The Payroll Tax Debate, Explained

This might be getting lost in the hallucinogenic stupidity of the GOP presidential primary, but the jujitsu, kung fu, and b.s. surrounding the payroll tax cut extension is what’s occupying Congress right now. It’s a little confusing.

- The December 2010 tax cut deal included a one-year cut in the regressive payroll tax – 2 points knocked off the 6.2 percent rate on wages up to. You’ve been benefitting from that all year, unless you’re unemployed. It cost an estimated $112,000.

- Democrats, looking ahead to the election more than anything else (otherwise, they wouldn’t be so hot to chip money out of something ostensibly dedicated to Social Security), want to extend the tax break for a year – and they want to cut it even lower, to 3.1 percent. The 2010 deal wasn’t paid for, but they want this to be paid for with a surtax on millionaires. They cite economists who say the lower rate, by putting $1000 or so into a middle class family’s bank account, is worth 0.5 points to the GDP.

- Republicans, who aren’t stupid, have offered to extend the tax cut at its current rate with a different basket of pay-fors. No tax hikes. (Surprise!) Instead, they want a bunch of spending cuts outmatching the expected cost of the tax cuts by around a 2-1 margin.

- The twist: Both bills failed. Not surprising in itself – we’re talking about the U.S. Senate, here. But while the Democrats’ bill was done in by a party-line filibuster, the GOP version flopped like a mighty zombified trout, losing 26 Republican votes.

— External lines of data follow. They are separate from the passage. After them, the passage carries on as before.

(** Whatever happens, [_send_to_all] only adds to the outbox, and what it
    adds goes to answered recipients from the given sender: the recipients
    of the messages sent form a subsequence of the recipient list, and none
    of them lacks an entry in the table or a value from the builder. *)
Theorem send_to_all_sends_answered
    platform sender rs content td t builder w res w' :
  let pname := name_of (type platform) in
  _send_to_all platform sender rs content td t builder w = (res, w') →
  ∃ sent,
    outbox w' = outbox w ++ sent
    ∧ (recipient <$> sent) `sublist_of` rs
    ∧ Forall (fun m =>
                templated.sender m = sender
                ∧ answered t pname builder td (recipient m) = true) sent.
Proof.
  intros pname. rewrite send_to_all_unfold.
  destruct (build_messages platform sender rs content td t builder w)
    as [[msgs|e] w1] eqn:Hrun.
  - pose proof (build_messages_outbox _ _ _ _ _ _ _ _ _ _ Hrun) as Hout.
    destruct (run_recipients_senders platform sender rs content
                td t builder w msgs w1 Hrun) as (Hrec & Hsender).
    fold pname in Hrec.
    destruct (send_loop_prefix msgs w1) as (sent & [rest ->] & Hw).
    intros Hsend. rewrite Hsend in Hw. simpl in Hw. subst w'. simpl.
    exists sent. rewrite Hout. split; [done|].
    rewrite fmap_app in Hrec. split.
    + trans ((recipient <$> sent) ++ (recipient <$> rest));
        [by apply sublist_inserts_r|].
      rewrite Hrec. apply sublist_filter.
    + apply Forall_forall. intros m Hm. split.
      * rewrite Forall_forall in Hsender. apply Hsender.
        apply elem_of_app. by left.
      * assert (recipient m ∈ filter (answered t pname builder td) rs)
          as [Ha _]%list_elem_of_filter.
        { rewrite <-Hrec. apply elem_of_app. left.
          by apply list_elem_of_fmap_2. }
        by destruct (answered t pname builder td (recipient m)).
  - intros [= <- <-]. exists [].
    rewrite (build_messages_outbox _ _ _ _ _ _ _ _ _ _ Hrun).
    rewrite app_nil_r. split; [done|]. split; [apply sublist_nil_l|done].
Qed.

(** A run without given recipients on a platform that the table has hands
    to [basic.build_resources] the identifiers of the platform in the order
    in which the user table data first mentions them, and then sends to
    the recipients that come back; an exception of
    [basic.build_resources] ends the run before anything is built. *)
Theorem send_to_all_default
    (platform_name : string) (sender_data : SenderData) content td
    (data : list User) builder w :
  (∃ user : User, user ∈ data ∧ platform_name ∈ PyDict.keys user) →
  let w1 := mkWorld (log w ++ [(DEBUG, default_line)]) (outbox w) in
  ∃ t,
    UserTable_init data = Ok t
    ∧ send_to_all platform_name sender_data [] content td data builder w
      = match basic_build_resources platform_name sender_data
                (first_seen (ids_for data platform_name)) content with
        | Ok b =>
            _send_to_all (res_platform b) (res_sender b) (res_recipients b)
              (res_content b) td t builder w1
        | Raise e => (Raise e, w1)
        end.
Proof.
  intros Hp w1.
  destruct (UserTable_init_spec data) as (t & Ht & _).
  destruct (keys_order_of_table data t platform_name Ht Hp)
    as (m & Hm & Hkeys).
  exists t. split; [done|].
  unfold send_to_all, mbind at 1, M_bind.
  rewrite (build_resources_unfold _ _ _ _ _ _ t) by done.
  rewrite resolve_recipients_empty, Hm. simpl. rewrite Hkeys. fold w1.
  by destruct (basic_build_resources _ _ _ _).
Qed.

End sending.

(** ** The further properties on the demonstration table *)

Lemma build_messages_first_failure_witness :
  build_messages (mkPlatform Slack) "me" ["alice"] "Hi {}" () demo_table
    number_builder demo.world0
  = (Ok [mkMessage "me" "alice" "Hi Alice"], demo.world0)
  ∧ answered demo_table "slack" number_builder () "bob" = true
  ∧ substituted demo_table "slack" number_builder () "Hi {}" "bob"
    = Raise (TypeError
               "format() argument after * must be an iterable, not int")
  ∧ build_messages (mkPlatform Slack) "me" (["alice"] ++ "bob" :: ["carol"])
      "Hi {}" () demo_table number_builder demo.world0
    = (Raise (TypeError "Output of template_input_builder must be a tuple."),
       demo.world0).
Proof.
  split; [reflexivity|]. split; [reflexivity|]. split; [reflexivity|].
  exact (proj1 (build_messages_first_failure (mkPlatform Slack) "me"
                  ["alice"] "bob" ["carol"] "Hi {}" () demo_table
                  number_builder demo.world0 _ _ _
                  eq_refl eq_refl eq_refl)).
Defined.

Lemma build_messages_app_witness :
  build_messages (mkPlatform Slack) "me" ["carol"; "alice"] "Hi {}" ()
    demo_table demo_builder demo.world0
  = (Ok [mkMessage "me" "alice" "Hi Alice"],
     mkWorld [(ERROR, skip_line "carol")] [])
  ∧ build_messages (mkPlatform Slack) "me" (["carol"; "alice"] ++ ["alice"])
      "Hi {}" () demo_table demo_builder demo.world0
    = (Ok ([mkMessage "me" "alice" "Hi Alice"]
           ++ [mkMessage "me" "alice" "Hi Alice"]),
       mkWorld [(ERROR, skip_line "carol")] []).
Proof.
  split; [reflexivity|].
  exact (build_messages_app (mkPlatform Slack) "me" ["carol"; "alice"]
           ["alice"] "Hi {}" () demo_table demo_builder demo.world0 _ _
           eq_refl).
Defined.

Lemma build_messages_effects_witness :
  build_messages (mkPlatform Slack) "me" ["carol"; "bob"; "dave"] "Hi {}" ()
    demo_table number_builder demo.world0
  = (Raise (TypeError "Output of template_input_builder must be a tuple."),
     mkWorld [(ERROR, skip_line "carol")] [])
  ∧ outbox (mkWorld [(ERROR, skip_line "carol")] []) = outbox demo.world0
  ∧ ∃ visited,
      visited `prefix_of` ["carol"; "bob"; "dave"]
      ∧ [(ERROR, skip_line "carol")]
        = log demo.world0 ++ skip_lines demo_table "slack" visited
      ∧ (∀ msgs : list (Message string string),
           Raise
             (TypeError "Output of template_input_builder must be a tuple.")
           = Ok msgs →
           visited = ["carol"; "bob"; "dave"]).
Proof.
  split; [reflexivity|].
  exact (build_messages_effects (mkPlatform Slack) "me"
           ["carol"; "bob"; "dave"] "Hi {}" () demo_table number_builder
           demo.world0 _ _ eq_refl).
Defined.

Lemma build_messages_unknown_platform_witness :
  UserTable_init [[("slack", ["alice"])]] = Ok slack_only_table
  ∧ get_users slack_only_table "email" = Raise (KeyError "email")
  ∧ build_messages (mkPlatform Email) "me" ["alice"; "bob"] "Hi {}" ()
      slack_only_table demo_builder demo.world0
    = (Ok [],
       mkWorld [(ERROR, skip_line "alice"); (ERROR, skip_line "bob")] []).
Proof.
  split; [reflexivity|]. split; [reflexivity|].
  exact (build_messages_unknown_platform (mkPlatform Email) "me"
           ["alice"; "bob"] "Hi {}" () slack_only_table demo_builder
           demo.world0 (KeyError "email") eq_refl).
Defined.
(** * GitLab secret trigger: a shallow embedding of [function-source/main.py]

    The Cloud Function relays Secret Manager audit-log events to the GitLab
    pipeline trigger API.  This development embeds the helper functions and
    the handler of [main.py] and proves the properties the specification
    states about them.

    Conventions of the embedding:
    - a Python [str] is a [string]; each character stands for one code point
      below 256, and [str.strip], [str.split] and [in] are written out below
      on that representation;
    - a Python [dict] with string keys is a [gmap string _];
    - [print], the Secret Manager lookup and the HTTP POST are recorded, in
      order, in a trace of [effect]s; the two remote services are functions
      of a [World];
    - a Python exception is a value of [exn], and a function that may raise
      returns a [result]. *)

From Stdlib Require Import ZArith Ascii String List Bool Lia.
From stdpp Require Import base gmap strings list fin_maps.

Local Open Scope Z_scope.

(* stdpp blocks the unfolding of string append; the proofs below compute
   with it. *)
#[local] Arguments String.append !_ _ : simpl nomatch.

(** ** Python string primitives *)

Module Py.

(** [s.startswith(p)] *)
Fixpoint startswith (p s : string) : bool :=
  match p, s with
  | EmptyString, _ => true
  | String _ _, EmptyString => false
  | String a p', String b s' => if Ascii.eqb a b then startswith p' s' else false
  end.

(** [sub in s]: some suffix of [s] starts with [sub]. *)
Fixpoint contains (sub s : string) : bool :=
  startswith sub s ||
  match s with
  | EmptyString => false
  | String _ s' => contains sub s'
  end.

(** [s[n:]] *)
Fixpoint drop (n : nat) (s : string) : string :=
  match n, s with
  | O, _ => s
  | S _, EmptyString => EmptyString
  | S n', String _ s' => drop n' s'
  end.

(** The cut at the leftmost occurrence of [sep], as [str.split] finds it
    with [str.find]: the text before it and the text after it. *)
Fixpoint cut (sep s : string) : option (string * string) :=
  if startswith sep s then Some (EmptyString, drop (String.length sep) s)
  else match s with
       | EmptyString => None
       | String c s' =>
           match cut sep s' with
           | Some (before, after) => Some (String c before, after)
           | None => None
           end
       end.

(** [s.split(sep, maxsplit)] for a non-empty [sep] and [maxsplit >= 0]:
    at most [maxsplit] cuts, left to right; the rest is the last piece. *)
Fixpoint splitn (maxsplit : nat) (sep s : string) : list string :=
  match maxsplit with
  | O => [s]
  | S n =>
      match cut sep s with
      | None => [s]
      | Some (before, after) => before :: splitn n sep after
      end
  end.

(** [s.split(sep)]: no limit on the number of cuts.  Every cut consumes
    at least one character of a non-empty [sep], so [length s] cuts are
    never exceeded (lemma [splitn_enough] below). *)
Definition split (sep s : string) : list string :=
  splitn (String.length s) sep s.

(** [ch.isspace()] for a code point below 256: TAB, LF, VT, FF, CR, the
    separators FS, GS, RS, US, SPACE, NEL (0x85) and NBSP (0xA0). *)
Definition isspace (c : ascii) : bool :=
  let n := N_of_ascii c in
  ((9 <=? n) && (n <=? 13) || (28 <=? n) && (n <=? 32)
   || (n =? 133) || (n =? 160))%N.

(** [s.lstrip()] *)
Fixpoint lstrip (s : string) : string :=
  match s with
  | EmptyString => EmptyString
  | String c s' => if isspace c then lstrip s' else s
  end.

(** [s.rstrip()] *)
Fixpoint rstrip (s : string) : string :=
  match s with
  | EmptyString => EmptyString
  | String c s' =>
      match rstrip s' with
      | EmptyString => if isspace c then EmptyString else String c EmptyString
      | r => String c r
      end
  end.

(** [s.strip()] *)
Definition strip (s : string) : string := rstrip (lstrip s).

(** [bool(s)] of a string: the empty string is falsy. *)
Definition truthy (s : string) : bool :=
  match s with EmptyString => false | String _ _ => true end.
(** With [filterPatterns: ['Story']] the link to [http://a.com/story-one]
    is kept although [Story] occurs neither in its URL nor in its text. *)
Lemma allowlistBySubstring_fails :
  ~ LinkSpec.allowlistBySubstring Sample.onlyStory (lit "a.com")
      (Sample.link "http://a.com/story-one" "First one").
Proof.
  intros H.
  assert (Hne : V2.filterPatterns Sample.onlyStory <> []) by discriminate.
  assert (Hrej : V2.rejected Sample.onlyStory (lit "a.com") (lit "a.com")
                   (Sample.link "http://a.com/story-one" "First one") = false)
    by (vm_compute; reflexivity).
  destruct (H Hne (lit "a.com") eq_refl Hrej) as [Hkept _].
  assert (Hk : V2.linkFilter Sample.onlyStory (lit "a.com")
                 (Sample.link "http://a.com/story-one" "First one") = Some true)
    by (vm_compute; reflexivity).
  destruct (Hkept Hk) as [pattern [Hin Hocc]].
  destruct Hin as [<-|[]].
  vm_compute in Hocc. destruct Hocc; discriminate.
Qed.

Example shortPage_content :
  List.length (fst (V2.extractContent Sample.shortPage)) = 50.
Proof. vm_compute. reflexivity. Qed.

Example longPage_content :
  List.length (fst (V2.extractContent Sample.longPage)) = 2000.
Proof. vm_compute. reflexivity. Qed.

Lemma crawl_duplicate_short_long_witness :
  V2.minContentLength V2.defaultOptions = 500%Z
  /\ List.length (fst (V2.extractContent Sample.shortPage)) = 50
  /\ List.length (fst (V2.extractContent Sample.longPage)) = 2000
  /\ exists report w',
       V2.crawl Sample.web Sample.shelfUrl 3 V2.defaultOptions
         [Sample.link "http://a.com/s/1" "A tale of two rivers";
          Sample.link "http://a.com/s/2" "A stub of a story";
          Sample.link "http://a.com/s/3" "The long road north"] Sample.seeded
       = (Some report, w')
       /\ V2.summary report
          = {| V2.successful := 1; V2.skipped := 2; V2.failed := 0 |}
       /\ V2.results report
          = [CrawlSpec.outcome (Sample.link "http://a.com/s/1" "A tale of two rivers")
               (V2.st_skipped V2.already_exists);
             CrawlSpec.outcome (Sample.link "http://a.com/s/2" "A stub of a story")
               (V2.st_skipped V2.content_too_short);
             CrawlSpec.outcome (Sample.link "http://a.com/s/3" "The long road north")
               (V2.st_success (CrawlSpec.extracted Sample.longPage (lit "a.com")))]
       /\ V2.errors report = []
       /\ visited w'
          = visited Sample.seeded
            ++ [V2.link_url (Sample.link "http://a.com/s/2" "A stub of a story");
                V2.link_url (Sample.link "http://a.com/s/3" "The long road north")].
Proof.
  split; [reflexivity|]. split; [vm_compute; reflexivity|].
  split; [vm_compute; reflexivity|].
  apply (crawl_duplicate_short_long Sample.web Sample.shelfUrl 3
           V2.defaultOptions
           (Sample.link "http://a.com/s/1" "A tale of two rivers")
           (Sample.link "http://a.com/s/2" "A stub of a story")
           (Sample.link "http://a.com/s/3" "The long road north")
           Sample.shortPage Sample.longPage (lit "a.com") (lit "a.com")
           Sample.seeded).
  - vm_compute. discriminate.
  - vm_compute. reflexivity.
  - vm_compute. reflexivity.
  - vm_compute. reflexivity.
  - vm_compute. reflexivity.
  - vm_compute. reflexivity.
  - vm_compute. reflexivity.
  - vm_compute. reflexivity.
  - vm_compute. discriminate.
Defined.

(** The same crawl, started from the shelf page that carries the three
    links. *)
Example shelf_summary :
  option_map V2.summary
    (fst (V2.scrapeLinksFromPage Sample.web Sample.shelfUrl V2.defaultOptions
            Sample.seeded))
  = Some {| V2.successful := 1; V2.skipped := 2; V2.failed := 0 |}.
Proof. vm_compute. reflexivity. Qed.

- Democrats are pleased. According to Greg Sargent, they want another vote on a version they like, another chance to embarrass Republicans. And that may be all it can do, because Americans for Tax Reform tells me that it’s all in favor of a tax cut extention that 1) has no pay-fors or 2) has spending cut pay-fors. Republicans won’t be released from their pledge to back anything else.